(DATA PROVIDED):
(* ===== verification/ElfTheorems.v ===== *)
(** * Loading a program (src/lib/elf/elf.c, src/scheduler/task.c)

    [elf_load] checks the header of an image and [move_to_userspace] gives the
    running task a page with the program, in its own tables, and the registers
    with which it enters the program. *)

From S2P Require Export UserFork.

(** The header at [header] is that of a 64-bit AArch64 program which starts at
    [entry] and whose first segment is the [size] bytes at [program]. *)
Record elf_image (m : mem) (header entry program size : Z) : Prop := {
  ei_range : 0 <= header /\ header + 64 < 2 ^ 64;
  ei_magic i b : ELF_MAGIC_NUMBER !! i = Some b -> ld8 m (header + Z.of_nat i) = Some b;
  ei_class : ld8 m (header + 4) = Some ELF_WORD_LEN_64;
  ei_machine : ldn 2 m (header + 18) = Some ELF_MACHINE_AARCH64;
  ei_entry : ldn 8 m (header + 24) = Some entry;
  ei_segment : exists phoff off, ldn 8 m (header + 32) = Some phoff /\ header + phoff + 56 < 2 ^ 64
    /\ ldn 8 m (header + phoff + 8) = Some off /\ ldn 8 m (header + phoff + 32) = Some size
    /\ program = header + off /\ program + size < 2 ^ 64 }.

(** The checks of [elf_load] on the header's fields. *)
Definition elf_accepted (magic : list Z) (machine word_len : Z) : bool :=
  bool_decide (magic = ELF_MAGIC_NUMBER) && (machine =? ELF_MACHINE_AARCH64) && (word_len =? ELF_WORD_LEN_64).

Section elf.
Context {O : PageOps} {Laws : PageLaws}.

Lemma check_magic_run s header bs : 0 <= header -> header + 4 < 2 ^ 64 -> length bs = 4%nat ->
  (forall i b, bs !! i = Some b -> ld8 (k_mem s) (header + Z.of_nat i) = Some b) ->
  check_magic header s = Ok (bool_decide (bs = ELF_MAGIC_NUMBER)) s.
Proof.
  intros H0 H1 Hl HB. destruct bs as [|b0 [|b1 [|b2 [|b3 [|]]]]]; try done.
  assert (R : forall i b, [b0; b1; b2; b3] !! i = Some b -> load8 (ptr_add header (Z.of_nat i)) s = Ok b s).
  { intros i b E. apply load8_ok. pose proof (lookup_lt_Some _ _ _ E) as Hi. cbn [length] in Hi.
    unfold ptr_add. rewrite u64_small by lia. by apply HB. }
  pose proof (R 0%nat b0 eq_refl) as R0. pose proof (R 1%nat b1 eq_refl) as R1. pose proof (R 2%nat b2 eq_refl) as R2. pose proof (R 3%nat b3 eq_refl) as R3.
  change (Z.of_nat 0) with 0 in R0. change (Z.of_nat 1) with (0 + 1) in R1. change (Z.of_nat 2) with (0 + 1 + 1) in R2. change (Z.of_nat 3) with (0 + 1 + 1 + 1) in R3.
  unfold check_magic. cbn [for_range]. rewrite bind_assoc, (bind_ok _ _ _ _ _ R0), bind_ret.
  change (ELF_MAGIC_NUMBER !! Z.to_nat 0) with (Some 0x7F). change (ELF_MAGIC_NUMBER !! Z.to_nat (0 + 1)) with (Some 0x45).
  change (ELF_MAGIC_NUMBER !! Z.to_nat (0 + 1 + 1)) with (Some 0x4C). change (ELF_MAGIC_NUMBER !! Z.to_nat (0 + 1 + 1 + 1)) with (Some 0x46).
  assert (D : forall x y : Z, bool_decide (Some x = Some y) = bool_decide (y = x)) by (intros x y; apply bool_decide_ext; split; congruence).
  assert (E : bool_decide ([b0; b1; b2; b3] = ELF_MAGIC_NUMBER)
    = bool_decide (b0 = 0x7F) && bool_decide (b1 = 0x45) && bool_decide (b2 = 0x4C) && bool_decide (b3 = 0x46)).
  { rewrite <- !bool_decide_and. apply bool_decide_ext. unfold ELF_MAGIC_NUMBER. split; [intros [= -> -> -> ->]; done|intros [[[-> ->] ->] ->]; done]. }
  rewrite D, E. destruct (bool_decide (b0 = _)); cbn [andb]; [|done]. rewrite bind_assoc, (bind_ok _ _ _ _ _ R1), bind_ret, D.
  destruct (bool_decide (b1 = _)); cbn [andb]; [|done]. rewrite bind_assoc, (bind_ok _ _ _ _ _ R2), bind_ret, D.
  destruct (bool_decide (b2 = _)); cbn [andb]; [|done]. rewrite bind_assoc, (bind_ok _ _ _ _ _ R3), bind_ret, D. done.
Qed.

Lemma load16_ok s a v : ldn 2 (k_mem s) a = Some v -> load16 a s = Ok v s.
Proof. intros E. unfold load16, loadn. by rewrite E. Qed.

(** An image whose first bytes, machine or word length are not those of a 64-bit
    AArch64 program is refused with -1, and nothing changes. *)
Theorem elf_load_rejects s header bs machine word_len : 0 <= header -> header + 64 < 2 ^ 64 -> length bs = 4%nat ->
  (forall i b, bs !! i = Some b -> ld8 (k_mem s) (header + Z.of_nat i) = Some b) ->
  ldn 2 (k_mem s) (header + 18) = Some machine -> ld8 (k_mem s) (header + 4) = Some word_len ->
  elf_accepted bs machine word_len = false ->
  elf_load header s = Ok (-1) s.
Proof.
  intros H0 H1 Hl HB Hm Hw N. unfold elf_accepted in N. unfold elf_load. rewrite (bind_ok _ _ _ _ _ (check_magic_run s header bs H0 ltac:(lia) Hl HB)).
  destruct (bool_decide (bs = ELF_MAGIC_NUMBER)); cbn [negb andb] in *; [|done]. unfold ptr_add. rewrite !(u64_small (header + 18)), !(u64_small (header + 4)) by lia.
  rewrite (bind_ok _ _ _ _ _ (load16_ok _ _ _ Hm)). destruct (machine =? _); cbn [negb andb] in *; [|done].
  by rewrite (bind_ok _ _ _ _ _ (load8_ok _ _ _ Hw)), N.
Qed.

Lemma elf_header_run s header entry program size : elf_image (k_mem s) header entry program size ->
  elf_load header s = move_to_userspace program size entry (current (k_sched s)) s.
Proof.
  intros [[H0 H1] HB Hw Hm He (phoff & off & Lp & Bp & Lo & Lz & -> & Bz)]. unfold elf_load.
  rewrite (bind_ok _ _ _ _ _ (check_magic_run s header ELF_MAGIC_NUMBER H0 ltac:(lia) eq_refl HB)), bool_decide_eq_true_2 by done. cbn [negb].
  pose proof (ldn_range _ _ _ _ Lp) as Rp. pose proof (ldn_range _ _ _ _ Lo) as Ro. pose proof (ldn_range _ _ _ _ Lz) as Rz.
  unfold ptr_add. rewrite !(u64_small (header + 18)), !(u64_small (header + 4)), !(u64_small (header + 32)), !(u64_small (header + 24)) by lia.
  rewrite (bind_ok _ _ _ _ _ (load16_ok _ _ _ Hm)), Z.eqb_refl. cbn [negb].
  rewrite (bind_ok _ _ _ _ _ (load8_ok _ _ _ Hw)), Z.eqb_refl. cbn [negb].
  rewrite (bind_ok _ _ _ _ _ (load64_ok _ _ _ Lp)). cbv zeta. rewrite !(u64_small (header + phoff)) by lia.
  rewrite !(u64_small (header + phoff + 8)), !(u64_small (header + phoff + 32)) by lia.
  rewrite (bind_ok _ _ _ _ _ (load64_ok _ _ _ Lo)), (bind_ok _ _ _ _ _ (load64_ok _ _ _ Lz)), (bind_ok _ _ _ _ _ (load64_ok _ _ _ He)).
  unfold get_current_task. rewrite bind_get. by rewrite u64_small by lia.
Qed.

(** ** The page of the program *)

(** The [n] bytes at [a] are in pages in use that hold no table. *)
Definition in_data_pages (s : kstate) (L : gmap Z nat) (a n : Z) : Prop :=
  forall x, a <= x < a + n -> exists j o, data_page s L j /\ 0 <= o < 4096 /\ x = page_addr j + VIRTUAL_ADDRESS_START + o.

Lemma data_pages_mapped s L a n : pages_mapped s -> in_data_pages s L a n -> valid_range (k_mem s) a n.
Proof. intros HM D x Hx. destruct (D x Hx) as (j & o & (Hj & _) & Ho & ->). apply (HM j Hj). change PAGE_SIZE with 4096. lia. Qed.
Lemma data_pages_kept s s' L L' a n : data_kept s s' L L' -> in_data_pages s L a n ->
  in_data_pages s' L' a n /\ forall x, a <= x < a + n -> ld8 (k_mem s') x = ld8 (k_mem s) x.
Proof.
  intros K D. split; intros x Hx; destruct (D x Hx) as (j & o & Dj & Ho & ->); destruct (K j Dj) as [Dj' Sj].
  - by exists j, o.
  - by apply Sj.
Qed.
(** An area apart from a page not among them. *)
Lemma data_pages_apart s L a n q : 0 < n -> in_data_pages s L a n -> page_index q -> page_used s q = false ->
  let b := page_addr q + VIRTUAL_ADDRESS_START in a + n <= b \/ b + 4096 <= a.
Proof.
  intros Hn D Hq U b. destruct (Z_le_gt_dec (a + n) b) as [|N1]; [by left|]. destruct (Z_le_gt_dec (b + 4096) a) as [|N2]; [by right|]. exfalso.
  destruct (D (Z.max a b)) as (j & o & (Hj & Uj & _) & Ho & E); [lia|]. assert (j = q); [|congruence].
  unfold b in *. rewrite !page_addr_eq in *. lia.
Qed.

(** [s'] is [s] with the program's [size] bytes at [program] in page [q], mapped at 0. *)
Record program_loaded (s s' : kstate) (task q program size entry : Z) (rg : task_pt_regs) (t' : task_struct) : Prop := {
  pl_regs : k_regs s' = <[get_task_pt_regs task := PtRegs (regs rg) (2 * PAGE_SIZE) entry PSR_MODE_EL0t]> (k_regs s);
  pl_task : k_tasks s' = <[task := t']> (k_tasks s);
  pl_dir : ttbr0 (k_cpu s') = pagedirectory (t_mm t');
  pl_translate va : translate s' task va = if bool_decide (va_indices va = va_indices 0) then Some (page_addr q) else translate s task va;
  pl_content o : 0 <= o < size -> ld8 (k_mem s') (page_addr q + VIRTUAL_ADDRESS_START + o) = ld8 (k_mem s) (program + o);
  pl_sched : k_sched s' = k_sched s }.

Lemma well_typed_runs fmt va s : well_typed fmt va = true -> exists out, printf fmt va s = Ok tt (with_console out s).
Proof. intros H. destruct (tfp_loop_well_typed _ _ _ H) as [o E]. exists (k_console s ++ o). unfold printf, tfp_format. by rewrite E. Qed.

(TO DO): Look in the material above for the line with "assert (R : forall" and the line with "unfold ptr_add. rewrite u64_small", and transcribe exactly those lines and all lines between them, nothing more.

(COMPLETED TASK):
  assert (R : forall i b, [b0; b1; b2; b3] !! i = Some b -> load8 (ptr_add header (Z.of_nat i)) s = Ok b s).
  { intros i b E. apply load8_ok. pose proof (lookup_lt_Some _ _ _ E) as Hi. cbn [length] in Hi.
    unfold ptr_add. rewrite u64_small by lia. by apply HB. }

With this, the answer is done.